- **Material for this task**
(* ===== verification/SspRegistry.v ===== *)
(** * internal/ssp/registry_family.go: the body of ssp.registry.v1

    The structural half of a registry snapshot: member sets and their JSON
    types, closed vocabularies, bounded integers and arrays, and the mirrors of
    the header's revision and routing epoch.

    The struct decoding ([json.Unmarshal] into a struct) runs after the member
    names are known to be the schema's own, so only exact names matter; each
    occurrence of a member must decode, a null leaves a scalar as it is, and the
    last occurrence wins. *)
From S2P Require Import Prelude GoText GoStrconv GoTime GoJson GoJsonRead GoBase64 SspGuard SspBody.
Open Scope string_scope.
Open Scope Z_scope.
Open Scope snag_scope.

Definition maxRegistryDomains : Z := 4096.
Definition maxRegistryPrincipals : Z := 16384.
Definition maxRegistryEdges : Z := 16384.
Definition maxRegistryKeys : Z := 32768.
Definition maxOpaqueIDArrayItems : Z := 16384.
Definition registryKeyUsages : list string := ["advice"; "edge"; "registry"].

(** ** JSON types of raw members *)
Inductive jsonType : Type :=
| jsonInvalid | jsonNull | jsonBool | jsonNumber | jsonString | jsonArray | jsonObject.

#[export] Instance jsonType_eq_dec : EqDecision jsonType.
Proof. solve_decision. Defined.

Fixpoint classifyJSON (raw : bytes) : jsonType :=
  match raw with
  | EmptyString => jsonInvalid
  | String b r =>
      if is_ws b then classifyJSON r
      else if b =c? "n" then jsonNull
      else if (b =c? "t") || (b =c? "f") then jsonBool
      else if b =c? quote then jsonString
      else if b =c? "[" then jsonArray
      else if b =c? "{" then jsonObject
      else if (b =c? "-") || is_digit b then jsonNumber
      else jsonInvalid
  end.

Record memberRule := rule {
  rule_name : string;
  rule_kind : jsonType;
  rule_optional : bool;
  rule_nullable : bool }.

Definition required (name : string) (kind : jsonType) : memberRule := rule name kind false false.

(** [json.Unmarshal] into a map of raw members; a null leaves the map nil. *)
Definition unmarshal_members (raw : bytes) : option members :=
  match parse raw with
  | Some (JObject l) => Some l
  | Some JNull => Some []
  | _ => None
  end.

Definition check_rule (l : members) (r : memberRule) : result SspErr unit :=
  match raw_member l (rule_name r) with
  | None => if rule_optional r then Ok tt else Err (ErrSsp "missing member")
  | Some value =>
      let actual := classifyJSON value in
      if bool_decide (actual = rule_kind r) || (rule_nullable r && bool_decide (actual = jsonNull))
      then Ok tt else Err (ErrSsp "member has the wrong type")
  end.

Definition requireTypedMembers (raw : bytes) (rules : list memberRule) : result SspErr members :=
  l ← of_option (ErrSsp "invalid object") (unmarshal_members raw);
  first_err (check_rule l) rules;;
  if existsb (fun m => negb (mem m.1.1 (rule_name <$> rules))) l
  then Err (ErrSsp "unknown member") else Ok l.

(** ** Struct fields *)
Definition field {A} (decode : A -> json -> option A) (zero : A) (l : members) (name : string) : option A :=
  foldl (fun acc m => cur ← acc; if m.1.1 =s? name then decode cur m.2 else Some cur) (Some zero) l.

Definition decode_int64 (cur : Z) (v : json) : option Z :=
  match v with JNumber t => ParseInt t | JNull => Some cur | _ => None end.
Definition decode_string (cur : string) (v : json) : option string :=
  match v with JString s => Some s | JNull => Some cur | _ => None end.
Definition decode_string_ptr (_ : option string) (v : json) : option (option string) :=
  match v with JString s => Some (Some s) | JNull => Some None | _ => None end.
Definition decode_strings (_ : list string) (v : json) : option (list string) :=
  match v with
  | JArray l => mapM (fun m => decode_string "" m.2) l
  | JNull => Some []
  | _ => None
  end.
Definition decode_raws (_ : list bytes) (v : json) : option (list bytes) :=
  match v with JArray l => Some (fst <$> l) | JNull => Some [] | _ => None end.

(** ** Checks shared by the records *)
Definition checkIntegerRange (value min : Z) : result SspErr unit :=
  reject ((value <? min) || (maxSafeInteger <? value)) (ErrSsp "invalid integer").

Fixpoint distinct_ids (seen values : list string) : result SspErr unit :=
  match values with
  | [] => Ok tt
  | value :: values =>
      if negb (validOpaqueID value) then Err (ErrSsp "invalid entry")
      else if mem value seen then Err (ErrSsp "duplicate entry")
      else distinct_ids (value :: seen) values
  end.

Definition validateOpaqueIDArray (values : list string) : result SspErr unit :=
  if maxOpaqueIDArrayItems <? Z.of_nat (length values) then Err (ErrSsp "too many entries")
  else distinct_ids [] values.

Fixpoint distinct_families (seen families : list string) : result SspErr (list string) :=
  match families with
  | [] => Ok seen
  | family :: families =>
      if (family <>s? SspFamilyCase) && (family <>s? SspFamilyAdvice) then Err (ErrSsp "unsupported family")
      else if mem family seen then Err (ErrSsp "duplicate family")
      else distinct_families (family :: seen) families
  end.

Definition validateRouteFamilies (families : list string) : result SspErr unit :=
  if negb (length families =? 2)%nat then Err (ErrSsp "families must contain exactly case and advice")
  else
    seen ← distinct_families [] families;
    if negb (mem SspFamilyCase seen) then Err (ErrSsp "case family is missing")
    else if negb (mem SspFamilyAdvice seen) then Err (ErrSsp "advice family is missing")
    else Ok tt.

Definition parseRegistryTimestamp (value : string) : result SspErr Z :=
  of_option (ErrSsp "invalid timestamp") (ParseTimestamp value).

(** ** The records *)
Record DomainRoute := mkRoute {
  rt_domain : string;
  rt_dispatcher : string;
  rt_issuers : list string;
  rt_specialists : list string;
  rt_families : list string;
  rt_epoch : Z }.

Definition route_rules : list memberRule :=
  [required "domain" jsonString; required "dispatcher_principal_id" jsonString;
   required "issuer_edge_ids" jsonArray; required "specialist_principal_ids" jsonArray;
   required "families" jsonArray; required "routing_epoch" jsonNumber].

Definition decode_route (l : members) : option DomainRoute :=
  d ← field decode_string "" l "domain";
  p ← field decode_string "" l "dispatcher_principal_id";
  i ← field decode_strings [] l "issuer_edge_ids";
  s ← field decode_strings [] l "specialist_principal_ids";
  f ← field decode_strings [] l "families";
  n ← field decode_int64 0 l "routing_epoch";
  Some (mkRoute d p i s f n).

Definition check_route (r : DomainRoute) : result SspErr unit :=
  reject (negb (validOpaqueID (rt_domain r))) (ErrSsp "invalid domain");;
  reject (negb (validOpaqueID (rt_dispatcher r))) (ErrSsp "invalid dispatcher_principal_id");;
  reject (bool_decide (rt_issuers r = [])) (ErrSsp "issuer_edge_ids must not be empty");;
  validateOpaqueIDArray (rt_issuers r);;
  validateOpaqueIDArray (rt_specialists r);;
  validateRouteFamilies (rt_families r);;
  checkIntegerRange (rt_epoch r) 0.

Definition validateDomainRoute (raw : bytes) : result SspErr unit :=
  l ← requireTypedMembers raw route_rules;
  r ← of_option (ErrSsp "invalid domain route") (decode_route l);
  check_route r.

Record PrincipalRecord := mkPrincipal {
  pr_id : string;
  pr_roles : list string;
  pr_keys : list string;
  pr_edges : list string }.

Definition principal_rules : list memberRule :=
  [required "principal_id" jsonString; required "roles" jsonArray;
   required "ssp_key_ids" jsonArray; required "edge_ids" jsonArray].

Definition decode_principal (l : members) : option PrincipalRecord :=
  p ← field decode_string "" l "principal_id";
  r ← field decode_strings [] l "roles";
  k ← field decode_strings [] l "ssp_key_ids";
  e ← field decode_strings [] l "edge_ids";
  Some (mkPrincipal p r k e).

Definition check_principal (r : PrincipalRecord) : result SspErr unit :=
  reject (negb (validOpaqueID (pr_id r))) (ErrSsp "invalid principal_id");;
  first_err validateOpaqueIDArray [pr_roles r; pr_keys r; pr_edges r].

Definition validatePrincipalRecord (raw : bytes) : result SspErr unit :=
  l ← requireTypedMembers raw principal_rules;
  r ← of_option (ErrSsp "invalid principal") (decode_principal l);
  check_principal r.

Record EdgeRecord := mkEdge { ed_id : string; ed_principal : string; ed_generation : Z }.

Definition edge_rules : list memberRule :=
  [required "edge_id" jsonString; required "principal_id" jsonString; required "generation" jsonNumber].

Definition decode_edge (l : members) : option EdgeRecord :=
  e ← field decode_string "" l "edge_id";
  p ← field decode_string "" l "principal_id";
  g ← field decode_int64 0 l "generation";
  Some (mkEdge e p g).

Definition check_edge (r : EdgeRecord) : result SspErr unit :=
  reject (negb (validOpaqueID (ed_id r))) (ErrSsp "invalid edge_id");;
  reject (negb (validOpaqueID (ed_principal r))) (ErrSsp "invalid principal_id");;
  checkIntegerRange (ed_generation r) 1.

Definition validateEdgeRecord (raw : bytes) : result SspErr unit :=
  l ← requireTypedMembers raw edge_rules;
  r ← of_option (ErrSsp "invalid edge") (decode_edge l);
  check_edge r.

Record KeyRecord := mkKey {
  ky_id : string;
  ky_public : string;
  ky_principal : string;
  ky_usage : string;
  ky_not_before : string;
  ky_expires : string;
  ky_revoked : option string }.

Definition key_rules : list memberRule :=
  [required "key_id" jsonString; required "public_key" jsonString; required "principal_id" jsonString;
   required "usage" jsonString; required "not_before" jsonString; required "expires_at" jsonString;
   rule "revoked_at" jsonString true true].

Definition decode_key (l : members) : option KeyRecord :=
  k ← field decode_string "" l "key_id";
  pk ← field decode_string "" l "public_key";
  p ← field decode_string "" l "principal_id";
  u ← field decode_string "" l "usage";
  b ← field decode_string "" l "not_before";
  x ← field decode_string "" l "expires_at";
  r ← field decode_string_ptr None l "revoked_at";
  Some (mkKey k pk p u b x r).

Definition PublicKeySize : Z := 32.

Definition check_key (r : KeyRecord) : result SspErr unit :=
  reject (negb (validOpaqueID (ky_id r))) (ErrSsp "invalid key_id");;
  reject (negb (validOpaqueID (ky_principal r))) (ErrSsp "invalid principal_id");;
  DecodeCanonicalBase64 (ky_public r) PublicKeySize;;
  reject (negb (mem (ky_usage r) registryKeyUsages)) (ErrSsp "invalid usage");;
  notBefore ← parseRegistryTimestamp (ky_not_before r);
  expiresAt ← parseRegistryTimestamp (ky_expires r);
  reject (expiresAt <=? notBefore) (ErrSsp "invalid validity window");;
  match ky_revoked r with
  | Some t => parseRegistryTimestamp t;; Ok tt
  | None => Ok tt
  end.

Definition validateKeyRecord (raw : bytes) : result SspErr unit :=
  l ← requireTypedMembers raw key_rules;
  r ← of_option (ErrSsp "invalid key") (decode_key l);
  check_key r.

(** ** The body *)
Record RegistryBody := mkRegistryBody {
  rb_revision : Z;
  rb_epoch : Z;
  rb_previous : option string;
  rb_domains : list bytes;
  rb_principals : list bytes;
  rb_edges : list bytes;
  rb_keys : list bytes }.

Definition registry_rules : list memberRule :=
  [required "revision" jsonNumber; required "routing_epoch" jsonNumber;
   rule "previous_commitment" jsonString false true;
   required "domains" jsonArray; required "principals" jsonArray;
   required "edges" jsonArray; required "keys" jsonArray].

- **Requirement**
Begin at the line above that has "EmptyString => jsonInvalid" and stop after the line that has "(** ** Struct fields *)", copying each line exactly and adding nothing else.

- **Response to this task**
  | EmptyString => jsonInvalid
  | String b r =>
      if is_ws b then classifyJSON r
      else if b =c? "n" then jsonNull
      else if (b =c? "t") || (b =c? "f") then jsonBool
      else if b =c? quote then jsonString
      else if b =c? "[" then jsonArray
      else if b =c? "{" then jsonObject
      else if (b =c? "-") || is_digit b then jsonNumber
      else jsonInvalid
  end.

Record memberRule := rule {
  rule_name : string;
  rule_kind : jsonType;
  rule_optional : bool;
  rule_nullable : bool }.

Definition required (name : string) (kind : jsonType) : memberRule := rule name kind false false.

(** [json.Unmarshal] into a map of raw members; a null leaves the map nil. *)
Definition unmarshal_members (raw : bytes) : option members :=
  match parse raw with
  | Some (JObject l) => Some l
  | Some JNull => Some []
  | _ => None
  end.

Definition check_rule (l : members) (r : memberRule) : result SspErr unit :=
  match raw_member l (rule_name r) with
  | None => if rule_optional r then Ok tt else Err (ErrSsp "missing member")
  | Some value =>
      let actual := classifyJSON value in
      if bool_decide (actual = rule_kind r) || (rule_nullable r && bool_decide (actual = jsonNull))
      then Ok tt else Err (ErrSsp "member has the wrong type")
  end.

Definition requireTypedMembers (raw : bytes) (rules : list memberRule) : result SspErr members :=
  l ← of_option (ErrSsp "invalid object") (unmarshal_members raw);
  first_err (check_rule l) rules;;
  if existsb (fun m => negb (mem m.1.1 (rule_name <$> rules))) l
  then Err (ErrSsp "unknown member") else Ok l.

(** ** Struct fields *)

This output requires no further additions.